# What you are asked to do:
Exactly as written, set down every entry once more.

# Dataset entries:
(** Fewer than three measured columns cannot span space: A is singular. *)
Lemma dot_T_short_singular (a b : cols3) (A : mat3) :
  (length a < 3)%nat -> dot_T a b = Ok A -> det A = 0.
Proof.
  intros Hshort HA. pose proof (dot_T_same_length _ _ _ HA) as Hlen.
  unfold dot_T in HA. rewrite Hlen, Nat.eqb_refl in HA.
  injection HA as <-.
  destruct a as [| [[u0 u1] u2] [| [[v0 v1] v2] [| w a]]];
    simpl in Hshort; try lia;
    destruct b as [| [[x0 x1] x2] [| [[y0 y1] y2] [| z b]]];
    try discriminate Hlen;
    cbv [combine fold_right fst snd outer madd vadd vscale mzero zeros3 det];
    ring.
Qed.

Lemma flat_q0 : scatter_vec0 flat_voxel true = Ok [(2, 0, 0); (0, 1, 0)].
Proof.
  unfold scatter_vec0.
  cbn [scatter_vec plane recip_base flat_voxel map].
  rewrite (is_unit_q_far (2, 0, 0) 2), (is_unit_q_far (3, 4, 0) 5);
    try lra; try apply norm_3_4_0; try (apply norm_axis_x; lra).
  cbn [where_ where_from take_cols rbind Ok map put_cols].
  now rewrite matcols_eye3.
Qed.

Lemma flat_A :
  dot_T (scatter_vec flat_voxel) [(2, 0, 0); (0, 1, 0)]
  = Ok ((4, 3, 0), (0, 4, 0), (0, 0, 0)).
Proof.
  cbv [dot_T flat_voxel scatter_vec length Nat.eqb combine fold_right
       fst snd outer madd vadd vscale mzero zeros3 Ok].
  f_equal. split_pairs; ring.
Qed.

(** A direction [w] at right angles to every column of [a] is annihilated
    by (a . b^t)^t. *)
Lemma dot_T_left_null (a b : cols3) (A : mat3) (w : vec3) :
  dot_T a b = Ok A ->
  (forall q, In q a -> dot3 w q = 0) ->
  matvec (transpose A) w = zeros3.
Proof.
  intros HA Hw. pose proof (dot_T_same_length _ _ _ HA) as Hlen.
  unfold dot_T in HA. rewrite Hlen, Nat.eqb_refl in HA.
  injection HA as <-. clear Hlen.
  revert b. induction a as [| u a IH]; intros b.
  - destruct w as [[w0 w1] w2]. cbv [combine fold_right].
    cbv [matvec transpose mzero zeros3 dot3]. split_pairs; ring.
  - destruct b as [| v b].
    + destruct w as [[w0 w1] w2].
      cbv [combine fold_right matvec transpose mzero zeros3 dot3].
      split_pairs; ring.
    + cbn [combine fold_right fst snd].
      assert (Hu : dot3 w u = 0) by (apply Hw; now left).
      assert (Hrest : forall q, In q a -> dot3 w q = 0)
        by (intros q Hq; apply Hw; now right).
      specialize (IH Hrest b). revert IH.
      generalize (fold_right
                    (fun uv acc => madd (outer (fst uv) (snd uv)) acc)
                    mzero (combine a b)).
      intros [[[[a0 b0] c0] [[d0 e0] f0]] [[g0 h0] i0]].
      destruct w as [[w0 w1] w2], u as [[u0 u1] u2], v as [[v0 v1] v2].
      cbv [matvec transpose madd outer vadd vscale zeros3 dot3] in *.
      intros IH. injection IH as E1 E2 E3.
      clear Hw Hrest. split_pairs.
      * replace ((u0 * v0 + a0) * w0 + (u1 * v0 + d0) * w1
                 + (u2 * v0 + g0) * w2)
          with (v0 * (w0 * u0 + w1 * u1 + w2 * u2)
                + (a0 * w0 + d0 * w1 + g0 * w2)) by ring.
        rewrite Hu, E1. ring.
      * replace ((u0 * v1 + b0) * w0 + (u1 * v1 + e0) * w1
                 + (u2 * v1 + h0) * w2)
          with (v1 * (w0 * u0 + w1 * u1 + w2 * u2)
                + (b0 * w0 + e0 * w1 + h0 * w2)) by ring.
        rewrite Hu, E2. ring.
      * replace ((u0 * v2 + c0) * w0 + (u1 * v2 + f0) * w1
                 + (u2 * v2 + i0) * w2)
          with (v2 * (w0 * u0 + w1 * u1 + w2 * u2)
                + (c0 * w0 + f0 * w1 + i0 * w2)) by ring.
        rewrite Hu, E3. ring.
Qed.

# Solution to this exercise:
(** Fewer than three measured columns cannot span space: A is singular. *)
Lemma dot_T_short_singular (a b : cols3) (A : mat3) :
  (length a < 3)%nat -> dot_T a b = Ok A -> det A = 0.
Proof.
  intros Hshort HA. pose proof (dot_T_same_length _ _ _ HA) as Hlen.
  unfold dot_T in HA. rewrite Hlen, Nat.eqb_refl in HA.
  injection HA as <-.
  destruct a as [| [[u0 u1] u2] [| [[v0 v1] v2] [| w a]]];
    simpl in Hshort; try lia;
    destruct b as [| [[x0 x1] x2] [| [[y0 y1] y2] [| z b]]];
    try discriminate Hlen;
    cbv [combine fold_right fst snd outer madd vadd vscale mzero zeros3 det];
    ring.
Qed.

Lemma flat_q0 : scatter_vec0 flat_voxel true = Ok [(2, 0, 0); (0, 1, 0)].
Proof.
  unfold scatter_vec0.
  cbn [scatter_vec plane recip_base flat_voxel map].
  rewrite (is_unit_q_far (2, 0, 0) 2), (is_unit_q_far (3, 4, 0) 5);
    try lra; try apply norm_3_4_0; try (apply norm_axis_x; lra).
  cbn [where_ where_from take_cols rbind Ok map put_cols].
  now rewrite matcols_eye3.
Qed.

Lemma flat_A :
  dot_T (scatter_vec flat_voxel) [(2, 0, 0); (0, 1, 0)]
  = Ok ((4, 3, 0), (0, 4, 0), (0, 0, 0)).
Proof.
  cbv [dot_T flat_voxel scatter_vec length Nat.eqb combine fold_right
       fst snd outer madd vadd vscale mzero zeros3 Ok].
  f_equal. split_pairs; ring.
Qed.

(** A direction [w] at right angles to every column of [a] is annihilated
    by (a . b^t)^t. *)
Lemma dot_T_left_null (a b : cols3) (A : mat3) (w : vec3) :
  dot_T a b = Ok A ->
  (forall q, In q a -> dot3 w q = 0) ->
  matvec (transpose A) w = zeros3.
Proof.
  intros HA Hw. pose proof (dot_T_same_length _ _ _ HA) as Hlen.
  unfold dot_T in HA. rewrite Hlen, Nat.eqb_refl in HA.
  injection HA as <-. clear Hlen.
  revert b. induction a as [| u a IH]; intros b.
  - destruct w as [[w0 w1] w2]. cbv [combine fold_right].
    cbv [matvec transpose mzero zeros3 dot3]. split_pairs; ring.
  - destruct b as [| v b].
    + destruct w as [[w0 w1] w2].
      cbv [combine fold_right matvec transpose mzero zeros3 dot3].
      split_pairs; ring.
    + cbn [combine fold_right fst snd].
      assert (Hu : dot3 w u = 0) by (apply Hw; now left).
      assert (Hrest : forall q, In q a -> dot3 w q = 0)
        by (intros q Hq; apply Hw; now right).
      specialize (IH Hrest b). revert IH.
      generalize (fold_right
                    (fun uv acc => madd (outer (fst uv) (snd uv)) acc)
                    mzero (combine a b)).
      intros [[[[a0 b0] c0] [[d0 e0] f0]] [[g0 h0] i0]].
      destruct w as [[w0 w1] w2], u as [[u0 u1] u2], v as [[v0 v1] v2].
      cbv [matvec transpose madd outer vadd vscale zeros3 dot3] in *.
      intros IH. injection IH as E1 E2 E3.
      clear Hw Hrest. split_pairs.
      * replace ((u0 * v0 + a0) * w0 + (u1 * v0 + d0) * w1
                 + (u2 * v0 + g0) * w2)
          with (v0 * (w0 * u0 + w1 * u1 + w2 * u2)
                + (a0 * w0 + d0 * w1 + g0 * w2)) by ring.
        rewrite Hu, E1. ring.
      * replace ((u0 * v1 + b0) * w0 + (u1 * v1 + e0) * w1
                 + (u2 * v1 + h0) * w2)
          with (v1 * (w0 * u0 + w1 * u1 + w2 * u2)
                + (b0 * w0 + e0 * w1 + h0 * w2)) by ring.
        rewrite Hu, E2. ring.
      * replace ((u0 * v2 + c0) * w0 + (u1 * v2 + f0) * w1
                 + (u2 * v2 + i0) * w2)
          with (v2 * (w0 * u0 + w1 * u1 + w2 * u2)
                + (c0 * w0 + f0 * w1 + i0 * w2)) by ring.
        rewrite Hu, E3. ring.
Qed.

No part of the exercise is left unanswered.